**Required action:**
Instruction for the entries that follow: retype exactly the lines from the line with "else check_children Action diff_trees xp pc false" to the line with "Proof. destruct el. reflexivity. Qed.", both included, and omit all others.

Records to use Start Marker

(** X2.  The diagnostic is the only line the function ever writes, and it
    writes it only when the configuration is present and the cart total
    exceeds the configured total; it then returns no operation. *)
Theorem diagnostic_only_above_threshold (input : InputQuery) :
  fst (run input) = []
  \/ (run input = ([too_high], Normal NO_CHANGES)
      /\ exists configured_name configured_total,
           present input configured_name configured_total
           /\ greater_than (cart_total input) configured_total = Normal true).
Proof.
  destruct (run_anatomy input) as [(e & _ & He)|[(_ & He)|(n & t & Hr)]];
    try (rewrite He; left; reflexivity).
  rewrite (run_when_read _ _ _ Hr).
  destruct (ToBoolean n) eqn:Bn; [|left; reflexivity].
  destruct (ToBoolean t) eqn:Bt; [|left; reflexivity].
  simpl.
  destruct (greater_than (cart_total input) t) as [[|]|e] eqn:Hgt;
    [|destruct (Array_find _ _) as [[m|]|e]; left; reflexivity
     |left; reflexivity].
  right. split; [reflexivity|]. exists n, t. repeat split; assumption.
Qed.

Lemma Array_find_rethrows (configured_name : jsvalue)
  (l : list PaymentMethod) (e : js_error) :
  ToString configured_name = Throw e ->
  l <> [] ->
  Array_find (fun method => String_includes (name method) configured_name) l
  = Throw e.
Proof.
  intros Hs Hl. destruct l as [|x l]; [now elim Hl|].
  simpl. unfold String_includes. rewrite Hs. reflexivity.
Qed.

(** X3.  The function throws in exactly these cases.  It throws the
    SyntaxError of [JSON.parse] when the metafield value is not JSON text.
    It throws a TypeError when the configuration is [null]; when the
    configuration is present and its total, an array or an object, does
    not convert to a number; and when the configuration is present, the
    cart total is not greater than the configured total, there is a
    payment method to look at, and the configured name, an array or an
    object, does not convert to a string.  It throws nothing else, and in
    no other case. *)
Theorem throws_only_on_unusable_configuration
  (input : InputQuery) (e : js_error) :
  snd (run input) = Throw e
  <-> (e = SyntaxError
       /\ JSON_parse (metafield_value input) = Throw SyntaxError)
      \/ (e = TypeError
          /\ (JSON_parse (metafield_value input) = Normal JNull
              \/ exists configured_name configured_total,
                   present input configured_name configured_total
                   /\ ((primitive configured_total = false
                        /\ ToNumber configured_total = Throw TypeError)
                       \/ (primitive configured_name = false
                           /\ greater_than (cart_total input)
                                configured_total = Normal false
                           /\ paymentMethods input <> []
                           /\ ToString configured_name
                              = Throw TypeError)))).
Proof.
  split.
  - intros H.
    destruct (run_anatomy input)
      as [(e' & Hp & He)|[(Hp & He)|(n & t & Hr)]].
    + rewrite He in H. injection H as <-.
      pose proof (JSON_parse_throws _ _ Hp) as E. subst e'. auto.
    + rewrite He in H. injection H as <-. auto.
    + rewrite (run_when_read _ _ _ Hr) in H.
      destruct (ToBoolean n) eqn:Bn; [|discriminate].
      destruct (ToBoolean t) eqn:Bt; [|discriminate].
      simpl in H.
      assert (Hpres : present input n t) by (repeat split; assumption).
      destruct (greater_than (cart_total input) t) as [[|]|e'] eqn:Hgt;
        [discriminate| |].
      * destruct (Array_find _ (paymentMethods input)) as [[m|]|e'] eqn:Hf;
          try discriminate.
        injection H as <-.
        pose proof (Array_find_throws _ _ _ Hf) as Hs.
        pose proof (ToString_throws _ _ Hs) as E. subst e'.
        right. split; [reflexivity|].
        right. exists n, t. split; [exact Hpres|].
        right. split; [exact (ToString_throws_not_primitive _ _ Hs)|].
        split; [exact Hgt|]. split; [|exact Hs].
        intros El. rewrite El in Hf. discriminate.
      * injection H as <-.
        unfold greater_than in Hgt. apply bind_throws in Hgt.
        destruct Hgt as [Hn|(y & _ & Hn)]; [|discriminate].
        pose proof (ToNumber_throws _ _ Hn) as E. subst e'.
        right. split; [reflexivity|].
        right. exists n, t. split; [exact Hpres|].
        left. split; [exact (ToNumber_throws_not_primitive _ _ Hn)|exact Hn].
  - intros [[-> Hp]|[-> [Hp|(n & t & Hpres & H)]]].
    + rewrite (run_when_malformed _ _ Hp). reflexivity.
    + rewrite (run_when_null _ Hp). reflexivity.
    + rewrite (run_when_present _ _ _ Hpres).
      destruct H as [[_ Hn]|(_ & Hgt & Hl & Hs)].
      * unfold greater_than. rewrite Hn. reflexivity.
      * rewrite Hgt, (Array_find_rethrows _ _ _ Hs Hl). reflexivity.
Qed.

Records to use End Marker
Records to use Start Marker

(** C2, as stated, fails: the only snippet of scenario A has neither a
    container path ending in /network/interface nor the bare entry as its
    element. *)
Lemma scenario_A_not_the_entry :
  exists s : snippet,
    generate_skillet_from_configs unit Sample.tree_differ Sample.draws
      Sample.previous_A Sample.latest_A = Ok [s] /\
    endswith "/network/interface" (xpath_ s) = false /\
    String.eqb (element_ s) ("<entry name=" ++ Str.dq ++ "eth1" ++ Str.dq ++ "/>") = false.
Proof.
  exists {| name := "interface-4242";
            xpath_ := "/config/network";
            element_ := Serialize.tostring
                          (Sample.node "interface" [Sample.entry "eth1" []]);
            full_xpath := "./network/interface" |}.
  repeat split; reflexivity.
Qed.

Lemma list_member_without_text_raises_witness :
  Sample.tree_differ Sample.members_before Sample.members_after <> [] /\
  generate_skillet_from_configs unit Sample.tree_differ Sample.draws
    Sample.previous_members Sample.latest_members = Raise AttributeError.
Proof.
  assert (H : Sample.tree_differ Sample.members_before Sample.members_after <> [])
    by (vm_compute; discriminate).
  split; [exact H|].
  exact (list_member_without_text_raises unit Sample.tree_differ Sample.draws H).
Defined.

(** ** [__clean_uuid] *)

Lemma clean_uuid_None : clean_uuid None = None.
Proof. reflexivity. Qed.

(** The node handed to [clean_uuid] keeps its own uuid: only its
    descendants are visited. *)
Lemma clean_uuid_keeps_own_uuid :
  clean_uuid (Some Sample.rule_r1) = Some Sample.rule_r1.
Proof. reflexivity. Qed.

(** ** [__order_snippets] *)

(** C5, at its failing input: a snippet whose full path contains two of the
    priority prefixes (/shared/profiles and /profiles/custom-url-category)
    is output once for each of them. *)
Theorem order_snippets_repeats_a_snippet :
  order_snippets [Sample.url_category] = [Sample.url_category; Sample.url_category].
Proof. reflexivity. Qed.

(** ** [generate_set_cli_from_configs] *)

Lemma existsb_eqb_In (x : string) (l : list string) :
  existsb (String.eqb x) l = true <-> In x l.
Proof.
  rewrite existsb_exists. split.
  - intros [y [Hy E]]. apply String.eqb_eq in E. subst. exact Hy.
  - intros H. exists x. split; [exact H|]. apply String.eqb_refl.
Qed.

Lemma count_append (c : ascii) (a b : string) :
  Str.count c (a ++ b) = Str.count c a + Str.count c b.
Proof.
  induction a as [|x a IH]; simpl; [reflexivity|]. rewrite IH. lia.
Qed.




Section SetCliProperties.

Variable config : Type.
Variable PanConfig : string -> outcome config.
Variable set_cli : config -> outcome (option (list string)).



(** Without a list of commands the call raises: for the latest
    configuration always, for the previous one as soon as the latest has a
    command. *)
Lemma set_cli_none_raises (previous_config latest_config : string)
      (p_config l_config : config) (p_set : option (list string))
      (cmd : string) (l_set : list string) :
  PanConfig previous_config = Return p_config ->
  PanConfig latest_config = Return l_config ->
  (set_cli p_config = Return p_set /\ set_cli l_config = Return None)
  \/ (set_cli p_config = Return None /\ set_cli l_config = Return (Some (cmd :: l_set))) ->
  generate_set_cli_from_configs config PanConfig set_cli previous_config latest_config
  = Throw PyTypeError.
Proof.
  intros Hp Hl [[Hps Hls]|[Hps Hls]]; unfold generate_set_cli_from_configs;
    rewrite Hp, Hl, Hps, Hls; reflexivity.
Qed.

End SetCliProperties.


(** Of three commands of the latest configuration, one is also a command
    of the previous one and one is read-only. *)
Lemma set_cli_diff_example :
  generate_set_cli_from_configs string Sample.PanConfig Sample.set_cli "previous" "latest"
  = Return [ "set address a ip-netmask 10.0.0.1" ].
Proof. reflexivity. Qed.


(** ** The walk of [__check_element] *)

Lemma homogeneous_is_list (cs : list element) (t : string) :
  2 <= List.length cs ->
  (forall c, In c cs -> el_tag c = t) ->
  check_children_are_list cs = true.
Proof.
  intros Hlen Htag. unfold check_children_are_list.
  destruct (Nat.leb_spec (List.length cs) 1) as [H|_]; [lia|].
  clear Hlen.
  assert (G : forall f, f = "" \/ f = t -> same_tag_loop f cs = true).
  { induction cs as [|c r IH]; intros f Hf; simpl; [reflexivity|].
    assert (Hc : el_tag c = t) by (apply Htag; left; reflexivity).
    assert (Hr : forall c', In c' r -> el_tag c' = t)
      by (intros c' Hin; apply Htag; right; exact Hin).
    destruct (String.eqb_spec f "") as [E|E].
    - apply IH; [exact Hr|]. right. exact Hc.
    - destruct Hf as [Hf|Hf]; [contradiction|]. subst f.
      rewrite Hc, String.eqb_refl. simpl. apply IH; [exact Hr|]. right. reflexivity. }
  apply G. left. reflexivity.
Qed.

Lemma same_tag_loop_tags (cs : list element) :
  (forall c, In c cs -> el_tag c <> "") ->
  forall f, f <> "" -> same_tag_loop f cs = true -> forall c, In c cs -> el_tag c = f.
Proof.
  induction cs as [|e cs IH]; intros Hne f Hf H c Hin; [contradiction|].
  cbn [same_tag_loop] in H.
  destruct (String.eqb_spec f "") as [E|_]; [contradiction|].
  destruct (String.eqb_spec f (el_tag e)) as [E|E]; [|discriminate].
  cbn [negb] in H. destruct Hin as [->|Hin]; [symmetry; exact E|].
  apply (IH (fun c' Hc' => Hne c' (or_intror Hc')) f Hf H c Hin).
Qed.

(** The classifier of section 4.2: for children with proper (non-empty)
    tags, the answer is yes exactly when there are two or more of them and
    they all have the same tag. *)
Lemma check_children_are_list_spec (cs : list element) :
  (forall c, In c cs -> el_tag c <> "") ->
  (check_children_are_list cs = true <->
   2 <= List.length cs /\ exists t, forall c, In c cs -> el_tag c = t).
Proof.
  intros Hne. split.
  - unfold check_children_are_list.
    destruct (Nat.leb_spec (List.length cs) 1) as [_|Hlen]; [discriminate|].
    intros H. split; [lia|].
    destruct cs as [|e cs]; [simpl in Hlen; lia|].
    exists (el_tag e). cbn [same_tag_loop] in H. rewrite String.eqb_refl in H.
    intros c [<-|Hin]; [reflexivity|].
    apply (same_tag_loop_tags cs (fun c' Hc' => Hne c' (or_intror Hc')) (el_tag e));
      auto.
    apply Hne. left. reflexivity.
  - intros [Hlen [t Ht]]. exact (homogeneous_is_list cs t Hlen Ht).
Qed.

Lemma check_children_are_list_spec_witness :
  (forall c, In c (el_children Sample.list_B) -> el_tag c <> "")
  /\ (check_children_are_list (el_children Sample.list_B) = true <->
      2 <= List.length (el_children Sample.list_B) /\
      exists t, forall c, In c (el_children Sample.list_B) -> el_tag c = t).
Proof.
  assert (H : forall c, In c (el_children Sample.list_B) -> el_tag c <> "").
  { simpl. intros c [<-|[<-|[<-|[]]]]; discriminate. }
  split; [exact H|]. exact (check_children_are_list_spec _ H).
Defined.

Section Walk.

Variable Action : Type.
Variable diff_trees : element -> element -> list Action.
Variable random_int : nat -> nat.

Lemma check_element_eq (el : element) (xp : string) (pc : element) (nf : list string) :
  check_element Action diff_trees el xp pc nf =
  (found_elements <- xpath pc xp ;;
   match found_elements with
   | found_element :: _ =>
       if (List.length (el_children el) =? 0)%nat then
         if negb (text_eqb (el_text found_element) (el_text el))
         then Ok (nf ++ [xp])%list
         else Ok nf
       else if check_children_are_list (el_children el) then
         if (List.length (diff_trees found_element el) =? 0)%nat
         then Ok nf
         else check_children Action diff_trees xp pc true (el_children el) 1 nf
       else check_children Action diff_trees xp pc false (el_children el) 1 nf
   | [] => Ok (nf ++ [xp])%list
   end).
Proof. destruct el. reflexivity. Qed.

Records to use End Marker

**Result of the exercise:**
       else check_children Action diff_trees xp pc false (el_children el) 1 nf
   | [] => Ok (nf ++ [xp])%list
   end).
Proof. destruct el. reflexivity. Qed.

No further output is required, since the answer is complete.